Spring Appeal (April 1963)
Summary: Writing on the feast of St. Joseph, she focuses her appeal around Peter Maurin’s call for a philosophy of work and gives examples of “faint beginnings” that illustrate his ideas. (DDLW #802). The Catholic Worker, April 1963, 2.
BELOVED, – Joy be to you always!
(This was one of St. Paul’s greetings.) Here it is time to write to you, our Catholic Worker readers, once again, our semi-annual appeal, for help to continue our work. Our problems are still with us, unemployment and unemployability. Automation is not the whole problem. There will always be destitution of mind and body in many of those around us. We cannot begin to deal with one without dealing with the other. Of course it is better by far that men should be given the means to help themselves. We agree that helping others to “help themselves” is a good thing. But a beginning must be made and often that is a good meal, a place to come to, and the society of others. “It is not good for man to be alone.” Our God said it.
How to give a philosophy of work, that elusive thing Peter Maurin was always talking about. That is a problem that is always with us too. Because if fire is twice bread,
as the Arabs say, work is thrice bread. It is good to write about this on St. Joseph’s Day because he was a worker, on occasion homeless, a displaced person, in exile for a time, but usually with work enough for him and his Son. We know so little about him, only that he worked hard and dreamed when he was troubled, and prayed, but come to think of it, the Gospel did not say anything about his praying. But with the Benedictines, work is prayer. So we need to pray to St. Joseph to teach us how to work, what to work at, and where the work is.
If we had Peter Maurin’s philosophy of work, we would not need to worry. He used to say to people looking for a boss, “fire the bosses.” He used to say, “Work–not wages.” He used to say, “Labor is a gift, not a commodity, to be bought and sold.” All of these are hard sayings, hard to understand and to work out. But to act on them is to make a beginning in building another social order–to lay the first stone in the new city. In all these slums and skid rows of our cities, strangely enough, one sees these ideas in their faint beginnings. The man who makes a push cart out of a discarded baby carriage and collects rags, bottles, cardboard to sell for his rent money; Karl Meyer in Chicago collecting the discarded fruits and broken boxes and dented cans from the trash cans of the alleys of the Gold Coast in Chicago; Ed Forand at our place, going early mornings to the markets to get the discards and to give a token payment. And I remember too one of our early helpers, Charles Rich, who sold gardenias on the street to pay for bed and board and spent the rest of his time in our great libraries studying about God and man.
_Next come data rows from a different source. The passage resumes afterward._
(** * Screw motion: dual-number Rodrigues rotation and Rodrigues-Hamilton
      parameters

    A shallow embedding of the numerical core of the notebook [rod.ipynb]
    (classes [DualNumber] and [Quaternion], functions [rodrigues_rotation]
    and [rodrigues_hamilton_rotation]) and the proofs of its specified
    properties.

    Numbers are embedded in the real numbers: a finite float is a real, and
    the two kinds of non-finite value that numpy produces instead of raising
    (infinities and NaN) are kept as separate constructors.  Rounding and
    overflow are not modelled.  numpy arrays are objects of a store, because
    both rotators divide their axis argument in place. *)

From Stdlib Require Import Reals Lra RNsatz.
From stdpp Require Import base option gmap.

Local Open Scope R_scope.

(** ** Floating-point values *)

(** A float is a finite real, an infinity ([Inf true] is [-inf]) or NaN. *)
Inductive float64 : Type :=
  | Fin (r : R)
  | Inf (neg : bool)
  | NaN.

(** Sign bit of a nonzero real. *)
Definition is_neg (r : R) : bool := if Rlt_dec r 0 then true else false.

(** [x + y]; opposite infinities give NaN. *)
Definition fadd (x y : float64) : float64 :=
  match x, y with
  | Fin a, Fin b => Fin (a + b)
  | NaN, _ | _, NaN => NaN
  | Inf s, Inf t => if Bool.eqb s t then Inf s else NaN
  | Inf s, Fin _ | Fin _, Inf s => Inf s
  end.

(** [-x] *)
Definition fneg (x : float64) : float64 :=
  match x with
  | Fin a => Fin (- a)
  | Inf s => Inf (negb s)
  | NaN => NaN
  end.

(** [x - y] *)
Definition fsub (x y : float64) : float64 :=
  match x, y with
  | Fin a, Fin b => Fin (a - b)
  | _, _ => fadd x (fneg y)
  end.

(** [x * y]; zero times an infinity gives NaN. *)
Definition fmul (x y : float64) : float64 :=
  match x, y with
  | Fin a, Fin b => Fin (a * b)
  | NaN, _ | _, NaN => NaN
  | Inf s, Inf t => Inf (xorb s t)
  | Inf s, Fin b | Fin b, Inf s =>
      if Req_EM_T b 0 then NaN else Inf (xorb s (is_neg b))
  end.

(** [x / y] as numpy computes it on float64 operands: a division by zero
    does not raise (numpy emits a [RuntimeWarning] and goes on); [0/0] is
    NaN and [x/0] for nonzero [x] is an infinity.  Every divisor of this
    program is a square root, so a zero divisor is [+0.0] and the infinity
    has the sign of the dividend. *)
Definition fdiv (x y : float64) : float64 :=
  match x, y with
  | Fin a, Fin b =>
      if Req_EM_T b 0
      then (if Req_EM_T a 0 then NaN else Inf (is_neg a))
      else Fin (a / b)
  | NaN, _ | _, NaN => NaN
  | Inf _, Inf _ => NaN
  | Inf s, Fin b => Inf (xorb s (is_neg b))
  | Fin _, Inf _ => Fin 0
  end.

(** [x ** 2] *)
Definition fsquare (x : float64) : float64 := fmul x x.

(** [np.sqrt]; NaN on a negative argument. *)
Definition np_sqrt (x : float64) : float64 :=
  match x with
  | Fin a => if Rlt_dec a 0 then NaN else Fin (sqrt a)
  | Inf false => Inf false
  | Inf true => NaN
  | NaN => NaN
  end.

(** [np.sin], [np.cos]; NaN at an infinity. *)
Definition np_sin (x : float64) : float64 :=
  match x with Fin a => Fin (sin a) | _ => NaN end.

Definition np_cos (x : float64) : float64 :=
  match x with Fin a => Fin (cos a) | _ => NaN end.

Declare Scope float_scope.
Delimit Scope float_scope with fl.
Bind Scope float_scope with float64.
Infix "+" := fadd : float_scope.
Infix "-" := fsub : float_scope.
Infix "*" := fmul : float_scope.
Infix "/" := fdiv : float_scope.
Notation "- x" := (fneg x) : float_scope.

(** The literals [1] and [2] of the source. *)
Definition f1 : float64 := Fin 1.
Definition f2 : float64 := Fin 2.

Definition is_nan (x : float64) : bool :=
  match x with NaN => true | _ => false end.

(** ** class DualNumber *)

Module DualNumber.

Record t : Type := mk { real : float64; dual : float64 }.

(** [__add__] *)
Definition add (self other : t) : t :=
  mk (real self + real other)%fl (dual self + dual other)%fl.

(** [__mul__] *)
Definition mul (self other : t) : t :=
  mk (real self * real other)%fl
     (real self * dual other + dual self * real other)%fl.

(** [sin] *)
Definition sin (self : t) : t :=
  mk (np_sin (real self)) (dual self * np_cos (real self))%fl.

(** [cos] *)
Definition cos (self : t) : t :=
  mk (np_cos (real self)) (- dual self * np_sin (real self))%fl.

End DualNumber.

(** ** numpy arrays *)

(** A one-dimensional array of three floats (a [Vector3]). *)
Record ndarray : Type := Arr { item0 : float64; item1 : float64; item2 : float64 }.

(** [a * s] and [s * a] with a scalar [s] *)
Definition arr_scale (a : ndarray) (s : float64) : ndarray :=
  Arr (item0 a * s)%fl (item1 a * s)%fl (item2 a * s)%fl.

Definition scalar_times (s : float64) (a : ndarray) : ndarray :=
  Arr (s * item0 a)%fl (s * item1 a)%fl (s * item2 a)%fl.

(** [a / s] with a scalar [s] *)
Definition arr_div (a : ndarray) (s : float64) : ndarray :=
  Arr (item0 a / s)%fl (item1 a / s)%fl (item2 a / s)%fl.

(** [a + b] *)
Definition arr_add (a b : ndarray) : ndarray :=
  Arr (item0 a + item0 b)%fl (item1 a + item1 b)%fl (item2 a + item2 b)%fl.

(** [np.dot(a, b)] *)
Definition np_dot (a b : ndarray) : float64 :=
  (item0 a * item0 b + item1 a * item1 b + item2 a * item2 b)%fl.

(** [np.cross(a, b)] *)
Definition np_cross (a b : ndarray) : ndarray :=
  Arr (item1 a * item2 b - item2 a * item1 b)%fl
      (item2 a * item0 b - item0 a * item2 b)%fl
      (item0 a * item1 b - item1 a * item0 b)%fl.

(** [np.linalg.norm(a)]: the square root of [np.dot(a, a)]. *)
Definition np_linalg_norm (a : ndarray) : float64 := np_sqrt (np_dot a a).

(** A 3x3 array, by rows, and [m @ v]. *)
Record matrix : Type := Mat { row0 : ndarray; row1 : ndarray; row2 : ndarray }.

Definition matmul (m : matrix) (v : ndarray) : ndarray :=
  Arr (np_dot (row0 m) v) (np_dot (row1 m) v) (np_dot (row2 m) v).

Definition has_nan (a : ndarray) : bool :=
  is_nan (item0 a) || is_nan (item1 a) || is_nan (item2 a).

(** ** The store of array objects *)

(** Arguments of type [np.ndarray] are references.  [py A] is a computation
    that reads and updates the store; [None] stands for a reference to no
    object, which Python does not have. *)
Definition loc : Type := positive.
Abbreviation heap := (gmap loc ndarray).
When I look around us at Chrystie Street’s St. Joseph’s House and at the Peter Maurin Farm I see how many there are among us who havea philosophy of work, earning their own way and responding to the needs of others in all the “service” work of putting meals on the table each day, cleaning, sorting out clothes, and in endless clerical work which goes with so widespread a community as ours, a never ending and time consuming work.
It is good to apologize here for all the letter answering we don’t get done, what with too many people around, too much sickness this winter on all sides. Even to visit all our sick in the various city hospitals takes days. Please realize our deep gratitude and know that if you have not been thanked, our Lord blesses you the more abundantly to make up for our lack.
I am praying to St. Joseph to help us work harder, and to prompt your dear hearts to help us again, in the name of God who makes His sun to shine on the just and the unjust and who forgives us all our mistakes, seventy times seven times. May Joy, the light of our souls, be with you always.